Analistas da Cornwall Insight disseram que o limite máximo do preço da energia está em vias de aumentar em £ 160, para £ 1.801 em julho – mais do que compensando o corte de £ 117 ocorrido em abril, que foi anunciado pelos reguladores antes dos ataques liderados pelos EUA ao Irã.
A Resolução Foundation foi ainda mais longe, dizendo que a turbulência poderia acrescentar £500 a uma conta típica e um ponto percentual à inflação.
Ruth Curtice, executiva-chefe do think tank, disse: “Se os aumentos nos preços do petróleo e do gás forem sustentados, poderemos ver a inflação voltar a 3% até o verão”.
O Banco da Inglaterra cortou as taxas seis vezes desde agosto de 2024
A ameaça de um novo choque inflacionário destruiu as esperanças de cortes nas taxas de juro.
O Banco de Inglaterra cortou as taxas seis vezes desde Agosto de 2024 – de 5,25 por cento para 3,75 por cento.

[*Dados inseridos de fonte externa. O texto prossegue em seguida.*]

(** * standup.py: daily standup report generator

    A shallow embedding of [src/standup.py] and the properties of its
    date-window resolver, source-control scan, issue classification,
    commit/issue reconciliation and the two report renderers.

    Conventions of the embedding:
    - a Python [str] is a Rocq [string] holding its UTF-8 bytes; character
      classes, case mapping and slicing act on ASCII characters and leave
      every byte above 127 untouched;
    - a Python [dict] keyed by ticket identifiers is a [gmap string _]; where
      the program iterates over a dict, the iteration order is made explicit;
    - a Python exception is an explicit error result. *)

From Stdlib Require Import ZArith Lia Ascii String List Bool.
From stdpp Require Import gmap strings list fin_maps.

Local Open Scope string_scope.
Local Open Scope Z_scope.

(** * [datetime.date]

    The program uses [date.weekday], [date - timedelta(days=k)],
    [date.isoformat] and date comparison.  They are embedded after the
    reference implementation of the [datetime] module: arithmetic goes
    through proleptic Gregorian ordinals, comparison is on
    (year, month, day). *)

Module PyDate.

Record date := Date { year : Z; month : Z; day : Z }.

Definition MAXORDINAL : Z := 3652059.

Definition is_leap (y : Z) : bool :=
  (y mod 4 =? 0) && (negb (y mod 100 =? 0) || (y mod 400 =? 0)).

Definition days_before_year (y : Z) : Z :=
  let p := y - 1 in p * 365 + p / 4 - p / 100 + p / 400.

Definition DAYS_IN_MONTH (m : Z) : Z :=
  match m with
  | 1 => 31 | 2 => 28 | 3 => 31 | 4 => 30 | 5 => 31 | 6 => 30
  | 7 => 31 | 8 => 31 | 9 => 30 | 10 => 31 | 11 => 30 | 12 => 31
  | _ => -1
  end.

Definition DAYS_BEFORE_MONTH (m : Z) : Z :=
  match m with
  | 1 => 0 | 2 => 31 | 3 => 59 | 4 => 90 | 5 => 120 | 6 => 151
  | 7 => 181 | 8 => 212 | 9 => 243 | 10 => 273 | 11 => 304 | 12 => 334
  | _ => -1
  end.

Definition days_in_month (y m : Z) : Z :=
  if (m =? 2) && is_leap y then 29 else DAYS_IN_MONTH m.

Definition days_before_month (y m : Z) : Z :=
  DAYS_BEFORE_MONTH m + (if (2 <? m) && is_leap y then 1 else 0).

Definition ymd2ord (y m d : Z) : Z :=
  days_before_year y + days_before_month y m + d.

Definition DI400Y : Z := 146097.
Definition DI100Y : Z := 36524.
Definition DI4Y : Z := 1461.

(** Month and day of the [n]-th day (from 0) of a year. *)
Definition month_day (n : Z) (leapyear : bool) : Z * Z :=
  let month := Z.shiftr (n + 50) 5 in
  let preceding :=
    DAYS_BEFORE_MONTH month + (if (2 <? month) && leapyear then 1 else 0) in
  if n <? preceding then
    let month' := month - 1 in
    let preceding' :=
      preceding
      - (DAYS_IN_MONTH month' + (if (month' =? 2) && leapyear then 1 else 0)) in
    (month', n - preceding' + 1)
  else (month, n - preceding + 1).

Definition ord2ymd (n : Z) : date :=
  let n := n - 1 in
  let n400 := n / DI400Y in
  let n := n mod DI400Y in
  let n100 := n / DI100Y in
  let n := n mod DI100Y in
  let n4 := n / DI4Y in
  let n := n mod DI4Y in
  let n1 := n / 365 in
  let n := n mod 365 in
  let y := n400 * 400 + 1 + n100 * 100 + n4 * 4 + n1 in
  if (n1 =? 4) || (n100 =? 4) then Date (y - 1) 12 31
  else
    let leapyear := (n1 =? 3) && (negb (n4 =? 24) || (n100 =? 3)) in
    let md := month_day n leapyear in
    Date y (fst md) (snd md).

Definition toordinal (d : date) : Z := ymd2ord (year d) (month d) (day d).
Definition fromordinal (n : Z) : date := ord2ymd n.

(** Monday is 0 and Sunday is 6. *)
Definition weekday (d : date) : Z := (toordinal d + 6) mod 7.

(** [d - timedelta(days=k)]; [None] is [OverflowError]. *)
Definition sub_days (d : date) (k : Z) : option date :=
  let o := toordinal d - k in
  if (0 <? o) && (o <=? MAXORDINAL) then Some (fromordinal o) else None.

(** The class invariant of [date]. *)
Definition valid (d : date) : Prop :=
  1 <= year d <= 9999 /\ 1 <= month d <= 12 /\
  1 <= day d <= days_in_month (year d) (month d).

(** Comparison of dates is comparison of (year, month, day). *)
Definition compare (a b : date) : comparison :=
  match year a ?= year b with
  | Eq => match month a ?= month b with
          | Eq => day a ?= day b
          | c => c
          end
  | c => c
  end.

Definition leb (a b : date) : bool :=
  match compare a b with Gt => false | _ => true end.

(** [d.isoformat()], the format [%04d-%02d-%02d]: the fields of a date
    have at most four, two and two digits, and [fixed w n] is the [w]
    decimal digits of [n]. *)
Definition digit (n : Z) : ascii := ascii_of_nat (48 + Z.to_nat (n mod 10)).

Fixpoint fixed (w : nat) (n : Z) : string :=
  match w with
  | O => EmptyString
  | S w' => String (digit (n / 10 ^ Z.of_nat w')) (fixed w' n)
  end.

Definition isoformat (d : date) : string :=
  fixed 4 (year d) +:+ "-" +:+ fixed 2 (month d) +:+ "-" +:+ fixed 2 (day d).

Mas as probabilidades de outra redução no final deste mês caíram de cerca de 80% na semana passada para apenas 12%.
E o Instituto Nacional de Investigação Económica e Social disse que o próximo passo pode de facto ser ascendente.
Afirmou que um “choque persistente nos preços da energia poderá forçar o Banco de Inglaterra a aumentar as taxas para mais de 4 por cento”.
Helen Miller, directora do Instituto de Estudos Fiscais, disse: “Se a guerra no Médio Oriente se prolongar, isso será inequivocamente uma má notícia para todos nós”.